Verse Search System for Sound Differences in the Qur’an Based on the Text of Phonetic Similarities

Abstract
Al-Qur'an has a lot of content, so the system of searching for verses of the Al-Qur’an is needed because if it is done manually it will be difficult. One of the search systems for the verses of the Al-Qur'an in accordance with Indonesia’s pronunciation is Lafzi. The Lafzi system can search for verse fragments using keywords in Latin characters. Lafzi has been developed into Lafzi +, wherein the Lafzi + system can be used to search verses of the Al-Qur’an with different sounds on stop signs. However, the Lafzi+ can only overcome the difference in the sound of the stop sign and cannot be applied throughout Al-Qur’an. Based on these problems, the system needs to be developed to overcome the differences in sound in the middle of the verse and can be applied throughout the Al-Qur’an. The method used in the process of searching for the verse is the N-gram method. The N-gram used in this research is trigram.
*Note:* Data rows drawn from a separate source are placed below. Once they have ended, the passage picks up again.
(** The number [Atoi] gives for a string of digits: the number the digits
    denote, or [maxInt] when that is larger. *)
Lemma Atoi_digits_value w :
  w <> [] -> forallb is_digit w = true ->
  fst (Atoi (string_of_list_ascii w)) = Z.min (digits_value w 0) maxInt.
Proof.
  intros Hne Hw. unfold Atoi. rewrite bytes_of_list.
  destruct (Z.le_gt_cases (digits_value w 0) maxInt) as [Hle|Hgt].
  - rewrite ParseInt_exact by auto. cbn [fst]. lia.
  - destruct (ParseInt_digits w Hne Hw) as [[He Hv]|E].
    + pose proof (ParseInt_spec w) as Hs. unfold fits_int in Hs.
      destruct w as [|c t]; [congruence|].
      assert (Hc : is_digit c = true)
        by (simpl in Hw; apply andb_prop in Hw; tauto).
      pose proof (is_digit_not_sign c Hc) as Hsg.
      unfold is_numeral, numeral_value in Hs. rewrite Hsg in Hs.
      apply orb_false_elim in Hsg as [Hp Hd]. rewrite Hp, Hd, Hw in Hs.
      replace (digits_value (c :: t) 0 <=? maxInt) with false in Hs
        by (symmetry; apply Z.leb_gt; lia).
      rewrite andb_false_r in Hs. congruence.
    + rewrite E. cbn [fst]. lia.
Qed.

Lemma Find_digits re line ms n :
  FindStringSubmatch re line = Some ms ->
  captures n (Plus is_digit) (Cap 0 re) -> (n <= NumSubexp re)%nat ->
  bytes (idx ms n) <> [] /\ forallb is_digit (bytes (idx ms n)) = true /\
  fst (Atoi (idx ms n)) = Z.min (digits_value (bytes (idx ms n)) 0) maxInt.
Proof.
  intros H Hc Hn. destruct (Find_plus _ _ _ _ _ H Hc Hn) as (w & -> & Hne & Hw).
  rewrite bytes_of_list. auto using Atoi_digits_value.
Qed.

End Numerals.

(** * Counting entries *)

Section Counting.

Lemma error_class_spec code :
  error_class code =
  if decide (400 <= code < 600)
  then Some (if decide (code < 500) then "4xx" else "5xx")%string
  else None.
Proof.
  unfold error_class.
  destruct (Z.leb_spec 400 code), (Z.ltb_spec code 500),
    (Z.leb_spec 500 code), (Z.ltb_spec code 600); cbn [andb];
    repeat case_decide; try reflexivity; lia.
Qed.

Lemma updateMetrics_namespace e entry :
  namespace (updateMetrics e entry) = namespace e.
Proof. reflexivity. Qed.

Lemma updateMetrics_requests e entry :
  httpRequestsTotal (updateMetrics e entry) =
  Inc (request_series (namespace e) entry) (httpRequestsTotal e).
Proof. reflexivity. Qed.

Lemma updateMetrics_errors e entry :
  httpErrorsTotal (updateMetrics e entry) =
  match error_series (namespace e) entry with
  | Some lvs => Inc lvs (httpErrorsTotal e)
  | None => httpErrorsTotal e
  end.
Proof.
  unfold updateMetrics, error_series, error_class, request_series.
  cbn [httpErrorsTotal].
  destruct ((400 <=? StatusCode entry) && (StatusCode entry <? 500));
    [reflexivity|].
  destruct ((500 <=? StatusCode entry) && (StatusCode entry <? 600));
    reflexivity.
Qed.

Lemma processLine_namespace e line p c :
  namespace (processLine e line p c) = namespace e.
Proof. unfold processLine. destruct (parseLogLine _ _ _ _); reflexivity. Qed.

Lemma processLines_namespace lines : forall e p c,
  namespace (processLines e lines p c) = namespace e.
Proof.
  induction lines as [|l lines IH]; intros e p c; [reflexivity|].
  unfold processLines in *. simpl. rewrite IH. apply processLine_namespace.
Qed.

Lemma processLines_cons e line lines p c :
  processLines e (line :: lines) p c =
  processLines (processLine e line p c) lines p c.
Proof. reflexivity. Qed.

Lemma parsed_indep e e' lines p c : parsed e lines p c = parsed e' lines p c.
Proof. reflexivity. Qed.
(** Lines 352-376, on the datasets behind [self.raw_nc] and
    [self.cf_nc].  [q_var[:][1:] = ...] reads the whole variable into a
    fresh numpy array and assigns to rows 1.. of that array; the array is
    then dropped. *)
Definition _copy_streamflow_values (self : ConvertRAPIDOutputToCF)
    (input_flow_var_name : string) (raw_nc cf_nc : ncfile) : result ncfile :=
  let q_var := output_flow_var_name self in
  let* cf_nc := createVariable_float2 q_var (output_id_dim_name self) "time" cf_nc in
  let* _ := log (Text "Copying streamflow values" []) "INFO" true in
  let* raw_values := read_matrix raw_nc input_flow_var_name in
  let* q_copy := read_matrix cf_nc q_var in
  let* _ := setitem_rows_from q_copy 1 (transpose raw_values) in
  let* _ :=
    if negb (String.eqb (qinit_file self) "") then
      for_enumerate
        (fun _ index init_flow =>
           let* value := float_of_row init_flow in
           set_first_of_row_copy cf_nc q_var index value)
        (csv_to_list_qinit (qinit_file self)) tt
    else
      let* comids := read_ints cf_nc (output_id_dim_name self) in
      for_enumerate
        (fun _ index (comid : Z) => set_first_of_row_copy cf_nc q_var index fzero)
        comids tt in
  Ok cf_nc.

(** Lines 397-408 of [convert]: the time values.  [d1970] is second 0,
    so [secs_start] is the start instant itself. *)
Definition populate_time_values (self : ConvertRAPIDOutputToCF) (time_len : nat)
    (cf_nc : ncfile) : result ncfile :=
  let total_seconds := time_step self * Z.of_nat time_len in
  let* start_date := getattr_datetime self "start_date" in
  let end_date := start_date + (total_seconds - time_step self) in
  let secs_start := start_date in
  let secs_end := secs_start + total_seconds in
  let* times := np.arange secs_start secs_end (time_step self) in
  let* nc := assign_variable "time" (IntArr (map to_i4 times)) cf_nc in
  let nc := setncattr "time_coverage_start" (AttrTime start_date) nc in
  Ok (setncattr "time_coverage_end" (AttrTime end_date) nc).

(** Lines 385-434: the body of the [try].  Closing the raw dataset and
    reading the clock have no effect on the files and are left out. *)
Definition convert_body (self : ConvertRAPIDOutputToCF) : IO unit :=
  do* _ := lift (log (Text "Processing %s" [AStr (rapid_output_file self)])
                   "INFO" true) in
  do* _ := lift (log (Text "validating input netCDF file" []) "INFO" true) in
  do* validated := _validate_raw_nc self in
  let '(input_id_dim_name, id_len, time_len, input_flow_var_name) := validated in
  do* _ := lift (log (Text "initializing output" []) "INFO" true) in
  do* _ := _initialize_output self
             [PyInt (Z.of_nat time_len); PyInt (Z.of_nat id_len)] in
  do* _ := lift (log (Text "writing times" []) "INFO" true) in
  do* _ := update_cf (populate_time_values self time_len) in
  do* _ := lift (log (Text "writing comid lat lon z" []) "INFO" true) in
  do* raw := get_raw_nc in
  do* ids := lift (read_ints raw input_id_dim_name) in
  do* _ := update_cf (assign_variable (output_id_dim_name self) (IntArr ids)) in
  do* _ := update_cf (_write_comid_lat_lon_z self) in
  do* _ := lift (log (Text "Lookup Duration (s): " []) "INFO" true) in
  do* _ := lift (log (Text "Creating streamflow variable" []) "INFO" true) in
  do* _ := update_cf (_copy_streamflow_values self input_flow_var_name raw) in
  do* _ := close_cf (cf_compliant_file self) in
  do* _ := ignore_OSError (os_remove (rapid_output_file self)) in
  do* _ := os_rename (cf_compliant_file self) (rapid_output_file self) in
  lift (log (Text "Time to process" []) "INFO" true).

(** Lines 435-441: the handler of [except Exception, e]. *)
Definition rollback (self : ConvertRAPIDOutputToCF) (e : exn) : IO unit :=
  do* _ := ignore_OSError (os_remove (cf_compliant_file self)) in
  lift (log (Text "Conversion Error %s" [AText (str_exn e)]) "ERROR" true).

(** Lines 379-441. *)
Definition convert (self : ConvertRAPIDOutputToCF) : IO unit :=
  try_except_io (convert_body self) (rollback self).

End CF.
End cf.

(* ===================================================================== *)
(** ** rapid.py: the [RAPID] manager class                                *)
(* ===================================================================== *)

Module manager.

(** The values the attributes of a manager take: booleans, integers,
    strings and [None]. *)
Inductive value : Type :=
| VBool (b : bool)
| VInt (z : Z)
| VStr (s : string)
| VNone.

(** [bool(v)]. *)
Definition truthy (v : value) : bool :=
  match v with
  | VBool b => b
  | VInt z => negb (Z.eqb z 0)
  | VStr s => negb (String.eqb s "")
  | VNone => false
  end.

(** [isinstance(v, int)]: [bool] is a subclass of [int]. *)
Definition isinstance_int (v : value) : bool :=
  match v with
  | VBool _ | VInt _ => true
  | VStr _ | VNone => false
  end.

(** [v == True]. *)
Definition eq_True (v : value) : bool :=
  match v with
  | VBool b => b
  | VInt z => Z.eqb z 1
  | VStr _ | VNone => false
  end.

(** [str(v)] and [str(v).lower()] as arguments of a format. *)
Definition str (v : value) : arg :=
  match v with
  | VBool true => AStr "True"
  | VBool false => AStr "False"
  | VInt z => AInt z
  | VStr s => AStr s
  | VNone => AStr "None"
  end.

Definition str_lower (v : value) : arg :=
  match v with
  | VBool true => AStr "true"
  | VBool false => AStr "false"
  | VInt z => AInt z
  | VStr s => AStr (lower s)
  | VNone => AStr "none"
  end.

(** [s.startswith(prefix)]. *)
Definition startswith (s prefix : string) : bool := String.prefix prefix s.

(** The names [dir] finds on the class [RAPID]: its methods and what it
    inherits from [object]. *)
Definition class_names : list string :=
  ["__class__"; "__delattr__"; "__dict__"; "__doc__"; "__format__";
   "__getattribute__"; "__hash__"; "__init__"; "__module__"; "__new__";
   "__reduce__"; "__reduce_ex__"; "__repr__"; "__setattr__"; "__sizeof__";
   "__str__"; "__subclasshook__"; "__weakref__";
   "_create_symlink_cygwin"; "_dos2unix_cygwin"; "_get_cygwin_path";
   "compare_qout_files"; "generate_namelist_file";
   "generate_qinit_from_past_qout"; "generate_usgs_avg_daily_flows_opt";
   "make_output_CF_compliant"; "run"; "update_namelist_file";
   "update_parameters"; "update_reach_number_data"]%string.

(** An instance is its [__dict__]. *)
Abbreviation RAPID := (gmap string value).

(** [key in dir(self)]. *)
Definition in_dir (self : RAPID) (key : string) : bool :=
  bool_decide (key ∈ dom self) || bool_decide (key ∈ class_names).

(** [setattr(self, key, value)]. *)
Definition setattr (self : RAPID) (key : string) (v : value) : RAPID :=
  <[key := v]> self.

(** [self.name] for a name that no method bears. *)
Definition getattr (self : RAPID) (name : string) : result value :=
  match self !! name with
  | Some v => Ok v
  | None => Raise (AttributeError name)
  end.
(** * Attachment exporter: [scripts/py/export-photos.py]

    A shallow embedding of the export script and the properties of its
    specification.  The script talks to three outside parties: the
    geoprocessing host ([arcpy]: parameters, dataset catalogue, cursors and
    the message sink), the operating system ([os.path], [os.makedirs]) and
    the file objects of the interpreter ([open], [write], the [with]
    statement).  They are modelled as operations of a state-and-exception
    monad over an explicit [world]; what the host decides on its own (which
    datasets exist, what a cursor yields, which call fails and how) is
    collected in the class [Host], and every theorem holds for an arbitrary
    instance of it. *)

From Stdlib Require Import ZArith List.
From Stdlib.Strings Require Import String Ascii Byte.
From stdpp Require Import base option list gmap strings pretty.

(** ** Values read from the table *)

(** [str(e)] of a caught exception.  Every failure of the modelled calls is
    a subclass of [Exception] (OSError, RuntimeError, TypeError,
    AttributeError), which is what [except Exception] catches. *)
Record exn := Exception { description : string }.

(** The ATTACHMENTID cell: an integer, a text identifier, or null. *)
Inductive ident :=
| id_int (n : Z)
| id_str (s : string)
| id_none.

(** One tuple yielded by the cursor for the fields
    ['DATA', 'ATT_NAME', 'ATTACHMENTID']: a BLOB cell is a [memoryview] or
    [None], a text cell is a [str] or [None]. *)
Record row := Row {
  DATA : option (list byte);
  ATT_NAME : option string;
  ATTACHMENTID : ident;
}.

(** What iterating a cursor does: each step yields a row, ends the
    iteration, or raises. *)
Inductive cursor :=
| StopIteration
| Next (item : row) (rest : cursor)
| CursorError (e : exn).

Fixpoint prepend (rows : list row) (c : cursor) : cursor :=
  match rows with
  | [] => c
  | r :: rows' => Next r (prepend rows' c)
  end.

Fixpoint rows_of (c : cursor) : list row :=
  match c with
  | Next r rest => r :: rows_of rest
  | _ => []
  end.

(** ** The world *)

Inductive message :=
| Message (text : string)      (* arcpy.AddMessage *)
| ErrorMessage (text : string) (* arcpy.AddError *).
(** X21: a change of a post's check box flips the selection of that post
    and of no other; two changes in a row give back the same selected posts,
    and the very same list when the post was not selected before. *)
Theorem X21_check_box_flips_one_post (postId : Z) (s : Newsletter.State) :
  Newsletter.includes postId (Newsletter.selectedPosts (Newsletter.onChange postId s))
  = negb (Newsletter.includes postId (Newsletter.selectedPosts s))
  /\ (forall other, other <> postId ->
        Newsletter.includes other
          (Newsletter.selectedPosts (Newsletter.onChange postId s))
        = Newsletter.includes other (Newsletter.selectedPosts s))
  /\ (forall x,
        In x (Newsletter.selectedPosts
                (Newsletter.onChange postId (Newsletter.onChange postId s)))
        <-> In x (Newsletter.selectedPosts s))
  /\ (~ In postId (Newsletter.selectedPosts s) ->
      Newsletter.onChange postId (Newsletter.onChange postId s) = s).
Proof.
  assert (Hflip : forall st,
             Newsletter.includes postId
               (Newsletter.selectedPosts (Newsletter.onChange postId st))
             = negb (Newsletter.includes postId (Newsletter.selectedPosts st))).
  { intros st. unfold Newsletter.onChange. simpl.
    destruct (Newsletter.includes postId (Newsletter.selectedPosts st)) eqn:Hi; simpl.
    - apply not_true_iff_false. rewrite includes_In, filter_out_spec. tauto.
    - apply includes_In, in_or_app. right. by left. }
  assert (Hother : forall st x, x <> postId ->
             In x (Newsletter.selectedPosts (Newsletter.onChange postId st))
             <-> In x (Newsletter.selectedPosts st)).
  { intros st x Hne. unfold Newsletter.onChange. simpl.
    destruct (Newsletter.includes postId (Newsletter.selectedPosts st)).
    - rewrite filter_out_spec. tauto.
    - rewrite in_app_iff. simpl. intuition congruence. }
  split; [apply Hflip|]. split; [|split].
  - intros other Hne. apply eq_true_iff_eq. rewrite !includes_In. by apply Hother.
  - intros x. destruct (decide (x = postId)) as [->|Hne].
    + rewrite <- !includes_In, !Hflip, negb_involutive. done.
    + by rewrite !Hother.
  - intros Hnot. destruct s as [sel subj msg pend se]. unfold Newsletter.onChange.
    simpl in *.
    assert (H1 : Newsletter.includes postId sel = false).
    { apply not_true_iff_false. by rewrite includes_In. }
    rewrite H1.
    assert (H2 : Newsletter.includes postId (sel ++ [postId]) = true).
    { apply includes_In, in_or_app. right. by left. }
    rewrite H2. f_equal.
    rewrite List.filter_app. simpl. rewrite Z.eqb_refl. simpl. rewrite app_nil_r.
    clear H1 H2. induction sel as [|x sel IH]; simpl; [done|].
    destruct (x =? postId) eqn:E; simpl.
    + apply Z.eqb_eq in E. subst. exfalso. apply Hnot. by left.
    + f_equal. apply IH. intros H. apply Hnot. by right.
Qed.

(** ** Listing posts *)

(** X22: a posts query never repeats a parameter and always starts with
    the page and the page size; it asks for drafts only when told to, and
    then with the value [true]; a tag is passed only when it is not empty and
    the featured mark whenever it is given.  The posts table of the admin
    page asks for drafts; the public list and the list of posts to choose for
    a newsletter do not. *)
Theorem X22_posts_query_parameters
    (page perPage : Z) (tag : option string) (featured : option bool)
    (includeDrafts : bool) :
  let q := Api.query (Posts.getPosts page perPage tag featured includeDrafts) in
  List.NoDup (map fst q)
  /\ take 2 q = [("page", Api.numberToString page);
                 ("per_page", Api.numberToString perPage)]
  /\ (In "include_drafts" (map fst q) <-> includeDrafts = true)
  /\ (forall v, In ("include_drafts", v) q -> v = "true")
  /\ (In "tag" (map fst q) <-> exists tg, tag = Some tg /\ tg <> "")
  /\ (In "featured" (map fst q) <-> featured <> None)
  /\ In "include_drafts" (map fst (Api.query (Posts.adminPosts page)))
  /\ ~ In "include_drafts" (map fst (Api.query (Posts.newsletterPosts page)))
  /\ ~ In "include_drafts" (map fst (Api.query (Posts.publicPosts page))).
Proof.
  intros q. subst q. unfold Posts.getPosts.
  destruct tag as [tg|]; [destruct (tg =? "")%string eqn:Etg|];
    destruct featured as [[]|]; destruct includeDrafts; simpl;
    (split; [repeat constructor; simpl; intuition discriminate|]);
    (split; [reflexivity|]);
    (split; [intuition discriminate|]);
    (split; [intros v Hv; repeat (destruct Hv as [Hv|Hv]; try discriminate);
             try done; by inversion Hv|]);
    (split; [|split; [intuition discriminate|intuition discriminate]]);
    try (apply String.eqb_eq in Etg; subst tg);
    try (apply String.eqb_neq in Etg);
    (split; [intros Hin; repeat (destruct Hin as [Hin|Hin]; try discriminate);
             try done; by exists tg
            |intros (tg' & Htg' & Hne'); first [discriminate
                                               | inversion Htg'; subst; tauto ]]).
Qed.

(** ** Uploading an image *)

Lemma ends_clean_not_blank (s : Js.jsstring) (c : N) :
  Js.isWhiteSpace c = false -> ~ blank (s ++ [c]).
Proof.
  intros Hc Hb. unfold blank in Hb. apply Forall_app in Hb as [_ Hb].
  inversion Hb; congruence.
Qed.

(** X23: a finished upload only adds to the content: what was written is
    still there, in front, followed by two line feeds and the image markdown
    with the address of the uploaded file; the other fields stay, and the
    content is not blank afterwards, so saving can then only be held back by
    a blank title. *)
Theorem X23_upload_appends_the_image
    (apiBase filename : Js.jsstring) (slug : option string) (s : Editor.State) :
  let s' := Upload.onSuccess apiBase filename s in
  Editor.content s'
  = Editor.content s ++ [10; 10]%N ++ Js.ofString "![Image](" ++ apiBase
    ++ Js.ofString "/api/images/" ++ filename ++ Js.ofString ")"
  /\ Editor.title s' = Editor.title s
  /\ Editor.tags s' = Editor.tags s
  /\ ~ blank (Editor.content s')
  /\ (omap Editor.mutationRequest (Editor.handleSubmit slug s') = []
      <-> blank (Editor.title s)).
Proof.
  intros s'. subst s'.
  assert (Heq : Editor.content (Upload.onSuccess apiBase filename s)
                = Editor.content s ++ [10; 10]%N ++ Js.ofString "![Image](" ++ apiBase
                  ++ Js.ofString "/api/images/" ++ filename ++ Js.ofString ")").
  { unfold Upload.onSuccess, Upload.getImageUrl. cbn [Editor.content].
    by rewrite <- !app_assoc. }
  assert (Hcontent : ~ blank (Editor.content (Upload.onSuccess apiBase filename s))).
  { rewrite Heq. change (Js.ofString ")") with [41%N].
    rewrite !app_assoc. by apply ends_clean_not_blank. }
  split; [exact Heq|].
  split; [done|]. split; [done|]. split; [exact Hcontent|].
  unfold Editor.handleSubmit.
  pose proof (editor_check_blank (Upload.onSuccess apiBase filename s)) as Hcheck.
  destruct (negb (Js.truthy (Js.trim (Editor.title (Upload.onSuccess apiBase filename s))))
            || negb (Js.truthy
                       (Js.trim (Editor.content (Upload.onSuccess apiBase filename s)))))
    eqn:E.
  - simpl. split; [|done]. intros _.
    destruct (proj1 Hcheck eq_refl) as [Hb|Hb]; [exact Hb|by apply Hcontent in Hb].
  - assert (Hnb : ~ blank (Editor.title s)).
    { intros Hb. assert (Hft : false = true); [|done]. apply Hcheck. by left. }
    destruct (Editor.isEditing slug); simpl; split; try done; by intros Hb.
Qed.

(** ** Requests about one comment *)

Lemma string_length_append (a b : string) :
  String.length (a ++ b) = (String.length a + String.length b)%nat.
Proof. induction a as [|c a IH]; simpl; [done|]. by rewrite IH. Qed.

Lemma string_app_inv_tail (a b s : string) : (a ++ s = b ++ s)%string -> a = b.
Proof.
  revert b. induction a as [|c a IH]; intros [|c' b] H; simpl in H.
  - done.
  - apply (f_equal String.length) in H. simpl in H.
    rewrite !string_length_append in H. simpl in H. lia.
  - apply (f_equal String.length) in H. simpl in H.
    rewrite !string_length_append in H. simpl in H. lia.
  - inversion H; subst. f_equal. by apply IH.
Qed.

Lemma list_ascii_of_append (a b : string) :
  list_ascii_of_string (a ++ b) = list_ascii_of_string a ++ list_ascii_of_string b.
Proof. induction a as [|c a IH]; simpl; [done|]. by rewrite IH. Qed.

Lemma numberToString_inj (i j : Z) :
  Api.numberToString i = Api.numberToString j -> i = j.
Proof.
  unfold Api.numberToString. intros H.
  assert (Hnz : forall z, Z.to_int z <> Decimal.Pos Decimal.Nil
                          /\ Z.to_int z <> Decimal.Neg Decimal.Nil).
  { intros [|p|p]; simpl; split; try discriminate;
      intros Hp; inversion Hp as [Hu];
      by apply DecimalPos.Unsigned.to_uint_nonnil in Hu. }
  apply (f_equal NilZero.int_of_string) in H.
  destruct (Hnz i) as [Hi1 Hi2]. destruct (Hnz j) as [Hj1 Hj2].
  rewrite !NilZero.isi in H by done.
  inversion H as [Hij]. by apply DecimalZ.to_int_inj.
Qed.

(** X24: the approve, reject and delete requests name their comment:
    requests of the same kind for different comments differ, and a request
    of one kind is never a request of another kind, whatever the
    comments. *)
Theorem X24_comment_requests_name_their_comment (i j : Z) :
  (Api.approveComment i = Api.approveComment j <-> i = j)
  /\ (Api.rejectComment i = Api.rejectComment j <-> i = j)
  /\ (Api.deleteComment i = Api.deleteComment j <-> i = j)
  /\ Api.approveComment i <> Api.rejectComment j
  /\ Api.approveComment i <> Api.deleteComment j
  /\ Api.rejectComment i <> Api.deleteComment j.
Proof.
  unfold Api.approveComment, Api.rejectComment, Api.deleteComment.
  repeat split; try (by intros ->); try discriminate.
  - intros H. inversion H as [Hp].
    apply (string_app_inv_tail (Api.numberToString i) (Api.numberToString j)) in Hp.
    by apply numberToString_inj.
  - intros H. inversion H as [Hp].
    apply (string_app_inv_tail (Api.numberToString i) (Api.numberToString j)) in Hp.
    by apply numberToString_inj.
  - intros H. inversion H as [Hp]. by apply numberToString_inj.
  - intros H. inversion H as [Hp].
    change ((Api.numberToString i ++ "/approve")%string
            = (Api.numberToString j ++ "/reject")%string) in Hp.
    apply (f_equal list_ascii_of_string) in Hp.
    rewrite !list_ascii_of_append in Hp.
    apply (f_equal (@rev ascii)) in Hp. rewrite !rev_app_distr in Hp.
    simpl in Hp. discriminate.
Qed.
The process flow of this system is first normalized in the phonetic coding process after normalized then tokenization of trigrams and then trigrams are matched between the query and the corpus and entered into the ranking process to get an output candidate. In the making process, the LIS (Longest Increasing Subsequence) method is used to get an orderly and strict trigram sequence. The highest order score will be the top output. The results of this study obtained a recall value of 100% and MAP of 87%.